Editor’s Note: Come along and ride on a Fantastic Spoilage!
First off, let’s stipulate that Fantastic Four editor Tom Brevoort was having a bad day when he recommended that an issue about alternate Nazi versions of the Fantastic Four be labeled as a Point One entry issue, rather than this simple, classic-feeling one-and-done about the core team performing the type of weird, over the top science adventure that is the team’s stock in trade. Yes, a bad day, and not simply colossally poor judgment, or perhaps rampant alcohol abuse. But more likely an off day. Sure.
Let us also stipulate that, while this is an entertaining and charming issue that services all four core characters extremely well and captures the feeling of a classic FF adventure, part of the reason it feels classic is because the plot has been done before. And done, and done, and done, both in movies and in other comics. The thing works, but it works because it’s hung on a proven framework… the same way The Magnificent Seven is cool, but mostly because it’s taken straight across from The Seven Samurai.
The story here is simple: the team is on a mission in an extremely hostile environment to retrieve something that the indigenous life forms will do anything to keep invaders from reaching. The concept is ingenious, because it allows each member of the team to use their powers to not only move through the environment, but to protect themselves from the local lifeforms, which attack them without showing guilt or fear or pain.
Where is this environment? Is it a strange planet, or an area of the Negative Zone, or Brockton, Massachusetts? No, it’s (dun dun DUUUNNNN!) the body of family friend Willie Lumpkin! And the FF have entered his body (wait, what?)… to retrieve a (dun dun DUUUU *cough cough* excuse me) malignant brain tumor!

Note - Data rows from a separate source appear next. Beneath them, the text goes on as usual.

(** What it has done then: the request is queued, behind a [GetInputFocus] if
    the window of sequence numbers is used up, and nothing is sent. *)
Definition queued (isvoid : bool) (bytes : list byte) (w w' : world) : Prop :=
  let q := out_request (w_out w) + 1 in
  let b := needs_sync isvoid q (request_expected (w_in w)) in
  let q' := if b then q + 1 else q in
  w_out w' = set_out_queue (out_queue (w_out w) ++ (if b then sync_req else []) ++ bytes)
    (set_out_request q' (w_out w)) ∧
  os_sent (w_os w') = os_sent (w_os w) ∧ held w' = held w ∧
  request_expected (w_in w') =
    (if isvoid then if b then q else request_expected (w_in w) else q') ∧
  (no_oom w → has_error w' = false).

Lemma send_core fl slots vector d rest n req w :
  stub_vector vector d rest n → send_ready n req w → (0 < slots)%nat →
  has_flag fl XCB_REQUEST_RAW = false →
  ∃ w' bytes,
    xcb_send_request fl slots vector req w = Ret (u32 (out_request (w_out w'))) w' ∧
    is_request (req_opcode req) (drop 4 (payload vector)) bytes ∧
    queued (req_isvoid req) bytes w w' ∧ zlength bytes = 4 * n ∧
    ∃ vec p wn, number_request (Z.land fl (Z.lnot XCB_REQUEST_RAW)) slots vec 0 WORKAROUND_NONE
        (req_isvoid req) (set_held (IoLock :: held w) w) = Ret p wn ∧
      w' = set_held (held w) (set_w_out (w_out w') wn).
Proof.
  intros Hv (He & Hl & Hwr & Hn & Hc & Hr & H16 & Hq & bs & Hset & Hlim) Hs Hraw.
  pose proof Hv as [Hveq Hd Hp Hw].
  unfold xcb_send_request. rewrite bind_gets, He. rewrite bool_decide_eq_false_2.
  2: { rewrite Hveq, zlength_cons. pose proof (zlength_nonneg rest). lia. }
  cbn [negb assertM]. rewrite bind_ret, Hraw.
  rewrite (bind_run _ _ _ _ _ (fill_header_short _ _ _ _ bs req w Hv Hset Hc ltac:(lia) ltac:(lia))).
  set (vec := _ :: (iov_bytes <$> rest)). unfold glx_workaround. rewrite Hc, bind_ret.
  rewrite (bind_lock IoLock (held w)) by done. set (w1 := set_held (IoLock :: held w) w).
  assert (lengths_for n vec [byte_of (req_opcode req)] d rest 0) as Hf.
  { exists n. split; [done|]. left. lia. }
  rewrite Hveq in Hw.
  destruct (fill_header_bytes n vec [byte_of (req_opcode req)] d rest 0)
    as (Hlen & _); [done|cbn; lia|lia|done..|].
  destruct (vec_small n vec [byte_of (req_opcode req)] d rest 0) as [Hsmall Hhd];
    [done|cbn; lia|lia|done..|].
  destruct (send_locked_fits (Z.land fl (Z.lnot XCB_REQUEST_RAW)) slots vec 0 WORKAROUND_NONE
    (req_isvoid req) w1) as (w2 & E2 & Hx & Ho & Hre & p & wn & En & Hw2); try done.
  { change (request_bytes 0 vec) with (concat vec). rewrite Hlen. exact Hq. }
  rewrite (bind_run _ _ _ _ _ E2).
  assert (held w2 = IoLock :: held w) as Hh2 by exact (conn_held _ _ (exp_side _ _ Hx)).
  rewrite (bind_unlock IoLock (held w)) by done.
  exists (set_held (held w) w2), (request_bytes 0 vec).
  split; [cbn [w_out set_held]; by rewrite Ho|]. split.
  - rewrite Hveq. by apply (request_is_request n); [|lia|..].
  - split; [|split; [exact Hlen|exists vec, p, wn; split; [exact En|by rewrite Hw2 at 1]]].
    unfold queued. cbn. rewrite Ho, Hre. split_and!; try done.
    + apply Hx.
    + intros Hoom. destruct (exp_oom _ _ Hx Hoom) as [-> _]. done.
Qed.
End Core.

Section Claims.
Context `{Host} `{XProto}.

(** C19. Every request whose header [xcb_send_request] accepts, core or extension,
    short or with BIG-REQUESTS, delimits itself: the length a server decodes
    from it is its number of words, its first bytes are the opcodes, and behind
    the header it holds the caller's bytes with zeros for the padding. *)
Theorem fill_header_self_delimiting vector req w vec big w' :
  setup_limit_16 → zlength (payload vector) < 4 * (2 ^ 32 - 1) →
  fill_header vector req w = Ret (Some (vec, big)) w' →
  4 * request_words (request_bytes big vec) = zlength (request_bytes big vec) ∧
  (∃ hdr, request_bytes big vec = hdr ++ drop 4 (payload vector) ∧
     length hdr = if big =? 0 then 4%nat else 8%nat) ∧
  (req_ext req = None → take 1 (request_bytes big vec) = [byte_of (req_opcode req)]).
Proof.
  intros H16 Hlen E.
  apply fill_header_inv in E as (d & rest & ops & -> & Hd & Hops & Hcore & Hn & Hf); [|done].
  set (n := Z.shiftr (zlength (payload (IovBuf d :: rest))) 2) in *.
  assert (0 < n) as Hpos.
  { unfold payload in Hn at 1. cbn in Hn. rewrite zlength_app in Hn.
    pose proof (zlength_nonneg (concat (iov_bytes <$> rest))). unfold zlength at 1 in Hn. lia. }
  destruct (fill_header_bytes n vec ops d rest big) as (Hl & Hop & Hb & Hw); [done..|lia|done|done|].
  assert (4 <= length (concat vec))%nat as Hlc by (unfold zlength in Hl; lia).
  split; [lia|]. split.
  - rewrite <- Hb. unfold request_bytes. destruct (big =? 0).
    + exists (take 4 (concat vec)). by rewrite take_drop, length_take, Nat.min_l by lia.
    + exists (take 4 (concat vec) ++ host_bytes 4 big).
      rewrite <- app_assoc, length_app, length_take, length_host_bytes, Nat.min_l by lia. done.
  - intros Hc. rewrite (Hcore Hc) in *. unfold request_bytes. destruct (big =? 0); [done|].
    rewrite take_app_le by (rewrite length_take; lia). by rewrite take_take.
Qed.
(** ** The abstract machine *)

Record mailbox := Mailbox {
  mb_last : Z;                             (** the last request sent *)
  mb_read : Z;                             (** the request being answered *)
  mb_completed : Z;                        (** the last request no more answers are expected for *)
  mb_replies : Z → list (list byte);       (** undelivered replies per request *)
  mb_events : list (list byte);
  mb_flags : gmap Z Z                      (** flags per request *)
}.

(** What happens on a connection. *)
Inductive label :=
  | Arrived                                         (** bytes were received *)
  | Sent (sync : bool) (fl : option Z)              (** a request was numbered *)
  | Got (s type : Z) (buf : list byte)              (** a packet for request [s] was read *)
  | Polled (s : Z) (e : bool) (r : option (option (list byte) * option (list byte)))
  | Event (ev : option (list byte))
  | Discarded (s : Z).

(** Where a packet goes, given its type and the flags of its request. *)
Definition route (type : Z) (fl : option Z) : destination :=
  if (type =? XCB_ERROR) || (type =? XCB_REPLY) then
    if flag_set fl XCB_REQUEST_DISCARD_REPLY then ToNobody
    else if (type =? XCB_REPLY) || flag_set fl XCB_REQUEST_CHECKED then ToReplies else ToEvents
  else ToEvents.

(** The next one or two numbers are given out: [sync] says that a
    [GetInputFocus] goes first, whose reply nobody wants. *)
Definition mb_send (sync : bool) (fl : option Z) (m : mailbox) : mailbox :=
  let q := mb_last m + 1 in
  let q' := if sync then q + 1 else q in
  let fs := if sync then <[q := XCB_REQUEST_DISCARD_REPLY]> (mb_flags m) else mb_flags m in
  Mailbox q' (mb_read m) (mb_completed m) (mb_replies m) (mb_events m)
    (match fl with Some f => <[q' := f]> fs | None => fs end).

Definition mb_got (s type completed : Z) (buf : list byte) (m : mailbox) : mailbox :=
  let d := demux_packet s (route type (mb_flags m !! s)) buf
             (Demux (mb_read m) (mb_replies m) (mb_events m)) in
  Mailbox (mb_last m) (d_read d) completed (d_replies d) (d_events d) (mb_flags m).

Section Runs.
Context `{Host} `{XProto}.

(** The answer to a poll for request [s]. *)
Definition mb_answer (s : Z) (e : bool) (m : mailbox)
    : option (option (list byte) * option (list byte)) :=
  match mb_replies m s with
  | buf :: _ => Some (reply_result buf e)
  | [] => if (s <? mb_read m) || (s =? mb_completed m) then Some (None, None) else None
  end.

Definition mb_set (s : Z) (q : list (list byte)) (m : mailbox) : mailbox :=
  Mailbox (mb_last m) (mb_read m) (mb_completed m) (<[s := q]> (mb_replies m)) (mb_events m)
    (mb_flags m).

Definition mb_event (m : mailbox) : mailbox :=
  Mailbox (mb_last m) (mb_read m) (mb_completed m) (mb_replies m) (tail (mb_events m))
    (mb_flags m).

Definition mb_discard (s : Z) (m : mailbox) : mailbox :=
  Mailbox (mb_last m) (mb_read m) (mb_completed m) (<[s := []]> (mb_replies m)) (mb_events m)
    (if s <? mb_read m then mb_flags m
     else <[s := Z.lor (default 0 (mb_flags m !! s)) XCB_REQUEST_DISCARD_REPLY]> (mb_flags m)).

Inductive mstep : mailbox → label → mailbox → Prop :=
  | MArrived m : mstep m Arrived m
  | MSent m sync fl : mstep m (Sent sync fl) (mb_send sync fl m)
  (** a packet completes the requests before its own, an error its own too *)
  | MGot m s type completed buf :
      mb_read m <= s <= mb_last m →
      s - 1 <= completed <= s → mb_completed m <= completed →
      (type = XCB_ERROR ∨ type = XCB_REPLY → mb_completed m < s) →
      mstep m (Got s type buf) (mb_got s type completed buf m)
  | MPolled m s e : mstep m (Polled s e (mb_answer s e m)) (mb_set s (tail (mb_replies m s)) m)
  | MEvent m : mstep m (Event (head (mb_events m))) (mb_event m)
  | MDiscarded m s : s <= mb_last m → mstep m (Discarded s) (mb_discard s m).

Inductive mrun : mailbox → list label → mailbox → Prop :=
  | MNil m : mrun m [] m
  | MCons m l m' ls m'' : mstep m l m' → mrun m' ls m'' → mrun m (l :: ls) m''.

(** ** The functions that make a run *)

(** The flags [number_request] registers. *)
Definition registered (fl : Z) (wk : workarounds) : option Z :=
  if negb (bool_decide (wk = WORKAROUND_NONE)) || negb (fl =? 0) then Some fl else None.

(** One call on a connection whose server answers requests that were sent, in
    order, and sends nothing more for a request after its error.  The requests
    from [lo] on are fewer than [2^31]. *)
Inductive cstep (lo : Z) : world → label → world → Prop :=
  | CArrived w bs :
      zlength (in_queue (w_in w) ++ bs) <= IN_QUEUE_SIZE →
      cstep lo w Arrived (set_w_in (set_in_queue (in_queue (w_in w) ++ bs) (w_in w)) w)
  | CSent w fl slots vec big wk isvoid n w' :
      out_return_socket (w_out w) = None →
      wk ≠ WORKAROUND_EXTERNAL_SOCKET_OWNER →
      out_request (w_out w) + 2 - lo < 2 ^ 31 - 1 → out_request (w_out w) + 2 < 2 ^ 63 →
      number_request fl slots vec big wk isvoid w = Ret n w' →
      cstep lo w
        (Sent (needs_sync isvoid (out_request (w_out w) + 1) (request_expected (w_in w)))
           (registered fl wk)) w'
  | CGot w s w' :
      front_complete w → answers (front_header w) (w_in w) s → s <= out_request (w_out w) →
      (response_type (front_header w) = XCB_ERROR ∨ response_type (front_header w) = XCB_REPLY →
       request_completed (w_in w) < s) →
      read_packet w = Ret true w' →
      cstep lo w (Got s (response_type (front_header w)) (front_buffer w)) w'
  | CPolled w s e r w' :
      u32 s ≠ 0 → lo <= s <= out_request (w_out w) →
      poll_for_reply (u32 s) e w = Ret r w' →
      cstep lo w (Polled s e r) w'
  | CEvent w r w' : get_event w = Ret r w' → cstep lo w (Event r) w'
  | CDiscarded w s w' :
      lo <= s <= out_request (w_out w) →
      discard_reply (u32 s) w = Ret () w' →
      cstep lo w (Discarded s) w'.

Inductive crun (lo : Z) : world → list label → world → Prop :=
  | CNil w : crun lo w [] w
  | CCons w l w' ls w'' : cstep lo w l w' → crun lo w' ls w'' → crun lo w (l :: ls) w''.

(** ** The refinement relation *)

Definition mb_demux (m : mailbox) : demux := Demux (mb_read m) (mb_replies m) (mb_events m).

Record Rel (lo : Z) (w : world) (m : mailbox) : Prop := {
  rel_sim : Sim lo (w_in w) (mb_demux m);
  rel_last : mb_last m = out_request (w_out w);
  rel_completed : mb_completed m = request_completed (w_in w);
  rel_window : request_read (w_in w) <= out_request (w_out w) ∧
    out_request (w_out w) - lo < 2 ^ 31 - 1 ∧ out_request (w_out w) < 2 ^ 63;
  rel_pending : pending_wf (request_read (w_in w)) (out_request (w_out w))
    (pending_replies (w_in w));
  rel_flags : ∀ t, request_completed (w_in w) < t →
    flags_at (pending_replies (w_in w)) t = mb_flags m !! t;
  rel_fresh : ∀ t, mb_last m < t → mb_flags m !! t = None;
  rel_bufs : ∀ s b, b ∈ mb_replies m s → 1 <= zlength b;
  rel_oom : no_oom w
}.

(** ** One operation at a time *)

(** What reading replies and events leaves alone. *)
Definition keeps (w w' : world) : Prop :=
  w_out w' = w_out w ∧ pending_replies (w_in w') = pending_replies (w_in w) ∧
  request_completed (w_in w') = request_completed (w_in w) ∧
  request_read (w_in w') = request_read (w_in w) ∧ has_error w' = has_error w ∧
  (no_oom w → no_oom w').

#[export] Instance keeps_preorder : PreOrder keeps.
Proof.
  split.
  - by intros w.
  - intros w1 w2 w3 (?&?&?&?&?&?) (?&?&?&?&?&?). split_and!; try congruence; auto.
Qed.

Ltac keeps_tac := apply obeys_modify; intros w; by split_and!.
#[local] Hint Extern 1 (obeys keeps (modify_in _)) => keeps_tac : obeys.

Lemma malloc_keeps n : obeys keeps (malloc n).
Proof.
  intros w a w' E. unfold malloc in E. destruct (_ <=? _); [by injection E as _ <-|].
  rewrite bind_gets in E. unfold compose in E.
  destruct (os_mallocs (w_os w)) as [|b t] eqn:Em; injection E as _ <-; [done|].
  split_and!; try done. unfold no_oom. by rewrite Em.
Qed.
#[local] Hint Resolve malloc_keeps : obeys.

Lemma keeps_poll_for_reply request e : obeys keeps (poll_for_reply request e).
Proof. unfold poll_for_reply, return_reply, replies_put. obeys_auto. Qed.

Lemma keeps_get_event : obeys keeps get_event.
Proof. unfold get_event. obeys_auto. Qed.

(** A new view of the mailbox that only moves replies and events around. *)
Lemma rel_keeps lo w w' m d :
  Rel lo w m → keeps w w' → Sim lo (w_in w') d → d_read d = mb_read m →
  (∀ s b, b ∈ d_replies d s → 1 <= zlength b) →
  Rel lo w' (Mailbox (mb_last m) (mb_read m) (mb_completed m) (d_replies d) (d_events d)
    (mb_flags m)).
Proof.
  intros [] (E1 & E2 & E3 & E4 & _ & E5) Hs Hr Hb.
  split; cbn; rewrite ?E1, ?E2, ?E3, ?E4; auto.
  unfold mb_demux. cbn. rewrite <- Hr. by destruct d.
Qed.

Lemma step_polled lo w m s e r w' :
  Rel lo w m → u32 s ≠ 0 → lo <= s <= out_request (w_out w) →
  poll_for_reply (u32 s) e w = Ret r w' →
  r = mb_answer s e m ∧ Rel lo w' (mb_set s (tail (mb_replies m s)) m).
Proof.
  intros Hr Hz Hs E. pose proof Hr as []. destruct rel_window0 as (Hw1 & Hw2 & Hw3).
  pose proof (sim_window _ _ _ rel_sim0). pose proof (sim_read _ _ _ rel_sim0) as Er.
  change (d_read (mb_demux m)) with (mb_read m) in Er.
  destruct (poll_for_reply_demux lo w (mb_demux m) s e rel_sim0 rel_oom0 Hz)
    as (w1 & E1 & Hs1); [lia|apply rel_bufs0|].
  pose proof (keeps_poll_for_reply (u32 s) e w _ _ E1) as Hk.
  unfold mb_answer, mb_set, demux_take in *. cbn [mb_demux d_replies d_read d_events] in *.
  rewrite <- Er, <- rel_completed0 in E1. rewrite E1 in E. injection E as <- <-.
  destruct (mb_replies m s) as [|buf rest] eqn:Eq; cbn [fst snd] in *.
  - split; [done|]. cbn [tail].
    apply (rel_keeps lo w w1 m (demux_set s [] (mb_demux m))); try done.
    + eapply sim_ext_replies; [exact Hs1|done|done|]. intros t. cbn.
      destruct (decide (t = s)) as [->|]; [by rewrite fn_lookup_insert|by rewrite fn_lookup_insert_ne].
    + cbn. intros t b. destruct (decide (t = s)) as [->|].
      * rewrite fn_lookup_insert. set_solver.
      * rewrite fn_lookup_insert_ne by done. apply rel_bufs0.
  - split; [done|]. cbn [tail].
    apply (rel_keeps lo w w1 m (demux_set s rest (mb_demux m))); try done.
    cbn. intros t b. destruct (decide (t = s)) as [->|].
    + rewrite fn_lookup_insert. intros Hb. apply (rel_bufs0 s). rewrite Eq. by right.
    + rewrite fn_lookup_insert_ne by done. apply rel_bufs0.
Qed.

Lemma step_event lo w m r w' :
  Rel lo w m → get_event w = Ret r w' → r = head (mb_events m) ∧ Rel lo w' (mb_event m).
Proof.
  intros Hr E. pose proof Hr as [].
  destruct (get_event_demux lo w (mb_demux m) rel_sim0) as (w1 & E1 & Hs1).
  rewrite E1 in E. injection E as <- <-. pose proof (keeps_get_event w _ _ E1) as Hk.
  unfold demux_event in *. cbn [mb_demux d_events] in *. unfold mb_event.
  destruct (mb_events m) as [|ev t] eqn:Ee; cbn [fst snd head tail] in *; (split; [done|]).
  - pose proof (rel_keeps lo w w1 m (mb_demux m) Hr Hk Hs1 eq_refl rel_bufs0) as Hr1.
    cbn in Hr1. by rewrite Ee in Hr1.
  - by apply (rel_keeps lo w w1 m (Demux (mb_read m) (mb_replies m) t)).
Qed.

Lemma step_arrived lo w m q :
  Rel lo w m → Rel lo (set_w_in (set_in_queue q (w_in w)) w) m.
Proof.
  intros []. split; try done. by apply (sim_view lo _ (w_in w)); [|left|].
Qed.

(** *** Sending *)

Lemma expect_reply_run q wk fl w :
  no_oom w → negb (bool_decide (wk = WORKAROUND_NONE)) || negb (fl =? 0) = true →
  _xcb_in_expect_reply q wk fl w =
    Ret true (set_w_in (set_pending_replies
      (pending_replies (w_in w) ++ [PendingReply q q wk fl]) (w_in w)) w).
Proof.
  intros Ho Hw. unfold _xcb_in_expect_reply.
  rewrite (bind_run _ _ _ _ _ (malloc_small 32 w Ho ltac:(lia))), Hw. done.
Qed.

(** The entries [number_request] adds. *)
Definition added (sync : bool) (q : Z) (wk : workarounds) (fl : option Z) : list pending_reply :=
  let q' := if sync then q + 1 else q in
  (if sync then [PendingReply q q WORKAROUND_NONE XCB_REQUEST_DISCARD_REPLY] else []) ++
  match fl with Some f => [PendingReply q' q' wk f] | None => [] end.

It’s a cool idea… just like it was in Fantastic Voyage. And InnerSpace. And in Comics 101‘s Scott Tipton’s and my personally fondly remembered comic from childhood: World’s Finest Comics #236. The concept of “astronauts” being overwhelmed by the simple internal processes of the human body, including the immune system, nervous electrical discharge, and the use of fire in a highly-oxygenated environment, is compelling, but it has been done almost to Goddamned death. And while writer Jonathan Hickman does yeoman’s duty trying to hide the fact that the adventure is taking place in a human body until late in the issue, artist Ron Garney’s well-drawn red tunnels, red corpuscles, nerve activity and white blood cells pretty much give the plot twist away early on.
But despite being utterly derivative, where this story works is in the characters. Every member of the team gets a chance to shine here, from Johnny Storm’s previously-mentioned impetuous and ill-advised use of his flame powers with a simple, “Back away, Ben — I’ll clear them out,” to The Thing’s grim (get it?) good humor at having something to hit, to Reed, in response to the question as to how they will handle a tumor that they can’t destroy or disassemble the tumor, answering in close-up: “Steal it.” The only thing this issue is missing is a rousing, “It’s clobbering time!” and frankly, Thing’s simple, “I got this,” in the face of giant attacking monster cells, is more satisfying.
When it’s all said and done, this story has some heart. The way that the team is presented as being deadly serious in intent in their mission, as if they were stopping Galactus, makes the reveal that they are trying to cure a family friend, gives the whole story an emotional impact that, frankly, surprised me. I’ve accused Hickman’s writing of being emotionless and bloodless in the past, but that’s not the case here. It’s a derivative story, sure, but seeing the team’s reaction to hearing their friend’s diagnosis and reacting with the resolve they did was affecting in a way I wasn’t expecting… and it made me resolve that, if I ever become friends with the Fantastic Four, I’m going right back to two packs a day with a clean and bright conscience.
Garney’s art in the issue is effective… and as I said previously, perhaps too effective, as it gives up the game earlier than I think Hickman would have preferred. His style is reminiscent of standard 90s stuff, with a lot of detail lines, but the lines are thicker and somewhat rougher than you generally see in that style. It gives everything a strange mix of detailed and abstract that is more interesting than you’d think, giving things a sketch-like look I liked.
Fantastic Four #606 is not an original story. It’s been done before, and has even been done by one of the masters of science fiction… twice. Which might offend you, and that reaction was, frankly, my first instinct. But if you’re a fan of classic Fantastic Four adventure stories, looking for a solid (if derivative) one-and-done, and frankly, a story with good characterization about family? This is worth picking up.
Now if you’ll excuse me, I’m off to New York City to look for the Baxter Building and a newsstand that sells cigarettes.